• _ASSIGNMENT_: Go through the lines below and copy any that hold the string "pose".

• _DATA PROVIDED_:
(* ===== verification/FsInode.v ===== *)
(** * Inodes (fs.c: iupdate, ilock, iget, iput, ialloc)

    The on-disk format of an inode and its round trip through the inode
    block, and the reference counts of the inode cache. *)

From Stdlib Require Import ZArith Lia.
From stdpp Require Import base numbers strings gmap list.
From S2P Require Import Prelude Memory Locks Bytes Disk Fs FsBlocks.

(** ** The on-disk format *)

Record dinode_ok (d : dinode) : Prop := {
  dk_type : -32768 ≤ d_type d < 32768;
  dk_major : -32768 ≤ d_major d < 32768;
  dk_minor : -32768 ≤ d_minor d < 32768;
  dk_nlink : -32768 ≤ d_nlink d < 32768;
  dk_size : 0 ≤ d_size d < 4294967296;
  dk_addrs : length (d_addrs d) = 13%nat;
  dk_addr : Forall (λ a, 0 ≤ a < 4294967296) (d_addrs d);
}.

Lemma length_concat_le32 l : length (concat (le32 <$> l)) = (4 * length l)%nat.
Proof.
  induction l as [|x l IH]; [done|]. rewrite fmap_cons. cbn [concat].
  rewrite length_app, IH. simpl. lia.
Qed.

Lemma length_enc_dinode d : length (d_addrs d) = 13%nat → length (enc_dinode d) = 64%nat.
Proof. intros H. unfold enc_dinode. rewrite !length_app, length_concat_le32, H. done. Qed.

Lemma enc_dinode_bytes d : Forall is_byte (enc_dinode d).
Proof.
  unfold enc_dinode. rewrite !Forall_app. split_and!; try apply le16_bytes; [apply le32_bytes|].
  induction (d_addrs d) as [|a l IH]; [constructor|]. rewrite fmap_cons. cbn [concat].
  apply Forall_app. split; [apply le32_bytes|done].
Qed.

Lemma dec_dinode_ext l k i j :
  (∀ c, (c < 64)%nat → byte_at l (i + c) = byte_at k (j + c)) → dec_dinode l i = dec_dinode k j.
Proof.
  intros H. unfold dec_dinode.
  assert (H16 : ∀ c, (c + 2 ≤ 64)%nat → get16 l (i + c) = get16 k (j + c)).
  { intros c Hc. apply get16_ext. intros e He. rewrite <-!Nat.add_assoc. apply H. lia. }
  assert (H32 : ∀ c, (c + 4 ≤ 64)%nat → get32 l (i + c) = get32 k (j + c)).
  { intros c Hc. apply get32_ext. intros e He. rewrite <-!Nat.add_assoc. apply H. lia. }
  f_equal.
  - f_equal. specialize (H16 O). rewrite !Nat.add_0_r in H16. apply H16. lia.
  - f_equal. apply H16. lia.
  - f_equal. apply H16. lia.
  - f_equal. apply H16. lia.
  - apply H32. lia.
  - apply list_fmap_ext. intros e x Hx. apply lookup_seq in Hx as [-> Hx]. simpl.
    rewrite <-!Nat.add_assoc. apply H32. lia.
Qed.

Lemma s16_u16 x : -32768 ≤ x < 32768 → s16 (u16 x) = x.
Proof. unfold s16, u16. intros. zlia. Qed.

Lemma byte_at_cons x l i : byte_at (x :: l) (S i) = byte_at l i.
Proof. done. Qed.

Lemma get16_app_r l k i : (length l ≤ i)%nat → get16 (l ++ k) i = get16 k (i - length l).
Proof.
  intros H. apply get16_ext. intros d Hd. rewrite byte_at_app_r by lia. f_equal. lia.
Qed.
Lemma get32_app_r l k i : (length l ≤ i)%nat → get32 (l ++ k) i = get32 k (i - length l).
Proof.
  intros H. apply get32_ext. intros d Hd. rewrite byte_at_app_r by lia. f_equal. lia.
Qed.
Lemma get16_app_l l k i : (i + 2 ≤ length l)%nat → get16 (l ++ k) i = get16 l i.
Proof. intros H. apply get16_ext. intros d Hd. by rewrite byte_at_app_l by lia. Qed.
Lemma get32_app_l l k i : (i + 4 ≤ length l)%nat → get32 (l ++ k) i = get32 l i.
Proof. intros H. apply get32_ext. intros d Hd. by rewrite byte_at_app_l by lia. Qed.

Lemma get32_concat l k a :
  l !! k = Some a → get32 (concat (le32 <$> l)) (4 * k) = u32 a.
Proof.
  revert k. induction l as [|x l IH]; intros k Hk; [done|].
  rewrite fmap_cons. cbn [concat]. destruct k as [|k].
  - injection Hk as ->. rewrite get32_app_l by (simpl; lia). apply get32_le32.
  - simpl in Hk. rewrite get32_app_r by (simpl; lia).
    replace (4 * S k - length (le32 x))%nat with (4 * k)%nat by (simpl; lia). by apply IH.
Qed.

Lemma dec_enc_dinode d : dinode_ok d → dec_dinode (enc_dinode d) 0 = d.
Proof.
  intros [H1 H2 H3 H4 H5 H6 H7]. destruct d as [ty ma mi nl sz ad]; simpl in *.
  unfold dec_dinode, enc_dinode. cbn [d_type d_major d_minor d_nlink d_size d_addrs].
  f_equal.
  - rewrite get16_app_l by (simpl; lia). rewrite get16_le16. by apply s16_u16.
  - rewrite get16_app_r by (simpl; lia). rewrite get16_app_l by (simpl; lia).
    simpl Nat.sub. rewrite get16_le16. by apply s16_u16.
  - do 2 rewrite get16_app_r by (simpl; lia). rewrite get16_app_l by (simpl; lia).
    simpl Nat.sub. rewrite get16_le16. by apply s16_u16.
  - do 3 rewrite get16_app_r by (simpl; lia). rewrite get16_app_l by (simpl; lia).
    simpl Nat.sub. rewrite get16_le16. by apply s16_u16.
  - do 4 rewrite get32_app_r by (simpl; lia). rewrite get32_app_l by (simpl; lia).
    simpl Nat.sub. rewrite get32_le32. by apply u32_small.
  - apply list_eq. intros k. rewrite list_lookup_fmap.
    destruct (decide (k < 13)%nat) as [Hk|Hk].
    + rewrite lookup_seq_lt by done. cbn [fmap option_fmap option_map].
      destruct (lookup_lt_is_Some_2 ad k) as [a Ha]; [lia|]. rewrite Ha. f_equal.
      do 5 rewrite get32_app_r by (simpl; lia).
      match goal with |- get32 _ ?n = _ => replace n with (4 * k)%nat by (simpl; lia) end.
      rewrite (get32_concat _ _ _ Ha). apply u32_small.
      by apply (Forall_lookup_1 _ _ _ _ H7 Ha).
    + rewrite lookup_seq_ge, lookup_ge_None_2 by lia. done.
Qed.

(** Storing an inode in its slot of an inode block, and reading any slot. *)
Lemma dec_splice_eq d data i :
  dinode_ok d → (i + 64 ≤ length data)%nat → dec_dinode (splice i (enc_dinode d) data) i = d.
Proof.
  intros Hd Hl. rewrite <-(dec_enc_dinode d) at 2 by done. apply dec_dinode_ext. intros c Hc.
  pose proof (length_enc_dinode d (dk_addrs _ Hd)) as Hlen.
  rewrite byte_at_splice by lia. rewrite decide_True by lia. f_equal. lia.
Qed.
Lemma dec_splice_ne d data i j :
  length (d_addrs d) = 13%nat → (i + 64 ≤ length data)%nat →
  (j + 64 ≤ i ∨ i + 64 ≤ j)%nat →
  dec_dinode (splice i (enc_dinode d) data) j = dec_dinode data j.
Proof.
  intros Hd Hl Hj. apply dec_dinode_ext. intros c Hc.
  pose proof (length_enc_dinode d Hd) as Hlen.
  rewrite byte_at_splice by lia. by rewrite decide_False by lia.
Qed.

(** ** The inode an inode number denotes *)

Definition disk_inode (d : ldisk) (sb : superblock) (inum : Z) : dinode :=
  dec_dinode (blk d (IBLOCK inum sb)) (ioff inum).

Lemma ioff_bound inum : 0 ≤ inum → (ioff inum + 64 ≤ 512)%nat.
Proof. unfold ioff, IPB, BSIZE. intros. zlia. Qed.

(** Inode [inum] rewritten to [di]. *)
Definition put_inode (sb : superblock) (inum : Z) (di : dinode) (d : ldisk) : ldisk :=
  put_blk (IBLOCK inum sb)
    (splice (ioff inum) (enc_dinode di) (blk d (IBLOCK inum sb))) d.

Lemma disk_inode_put d sb inum di j :
  dinode_ok di → 0 ≤ inum → 0 ≤ j → length (blk d (IBLOCK inum sb)) = 512%nat →
  disk_inode (put_inode sb inum di d) sb j =
    if decide (inum = j) then di else disk_inode d sb j.
Proof.
  intros Hd Hi Hj Hl. unfold disk_inode, put_inode. rewrite blk_put.
  pose proof (ioff_bound inum Hi). pose proof (ioff_bound j Hj).
  destruct (decide (inum = j)) as [->|Hne].
  - rewrite decide_True by done. apply dec_splice_eq; [done|lia].
  - destruct (decide (IBLOCK inum sb = IBLOCK j sb)) as [E|E]; [|done].
    rewrite E. rewrite E in Hl. apply dec_splice_ne; [apply Hd|lia|].
    unfold IBLOCK, ioff, IPB, BSIZE in *. zlia.
Qed.

Lemma get_inode_ok s ip : (ip < length (ic_inode s))%nat → get_inode ip s = Ok (ino s ip) s.
Proof.
  intros H. unfold get_inode, ino. by destruct (lookup_lt_is_Some_2 _ _ H) as [i ->].
Qed.
Lemma upd_inode_ok s ip f :
  (ip < length (ic_inode s))%nat →
  upd_inode ip f s = Ok tt (set_ic (<[ip := f (ino s ip)]> (ic_inode s)) s).
Proof.
  intros H. unfold upd_inode, ino. by destruct (lookup_lt_is_Some_2 _ _ H) as [i ->].
Qed.
Lemma ino_set s ip i j :
  (ip < length (ic_inode s))%nat →
  ino (set_ic (<[ip := i]> (ic_inode s)) s) j = if decide (ip = j) then i else ino s j.
Proof.
  intros H. unfold ino, set_ic. simpl. case_decide as E.
  - subst. by rewrite list_lookup_insert_eq.
  - by rewrite list_lookup_insert_ne.
Qed.

Lemma iupdate_ok s ip :
  (ip < length (ic_inode s))%nat →
  IBLOCK (i_inum (ino s ip)) (fs_sb s) ∉ ld_held (fs_ld s) → room (fs_ld s) 1 →
  iupdate ip s = Ok tt (lset l_ld (put_inode (fs_sb s) (i_inum (ino s ip))
    (disk_fields (ino s ip)) (fs_ld s)) s).
Proof.
  intros Hip Hh Hr. unfold iupdate. mstep (get_inode_ok s ip Hip). unfold gets at 1. mrun.
  mstep (fbread_ok _ _ s Hh). mstep (fdata_ok _ _). by apply update_hold.
Qed.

• _RESULT OF THIS TASK_:
  pose proof (length_enc_dinode d (dk_addrs _ Hd)) as Hlen.
  pose proof (length_enc_dinode d Hd) as Hlen.
  pose proof (ioff_bound inum Hi). pose proof (ioff_bound j Hj).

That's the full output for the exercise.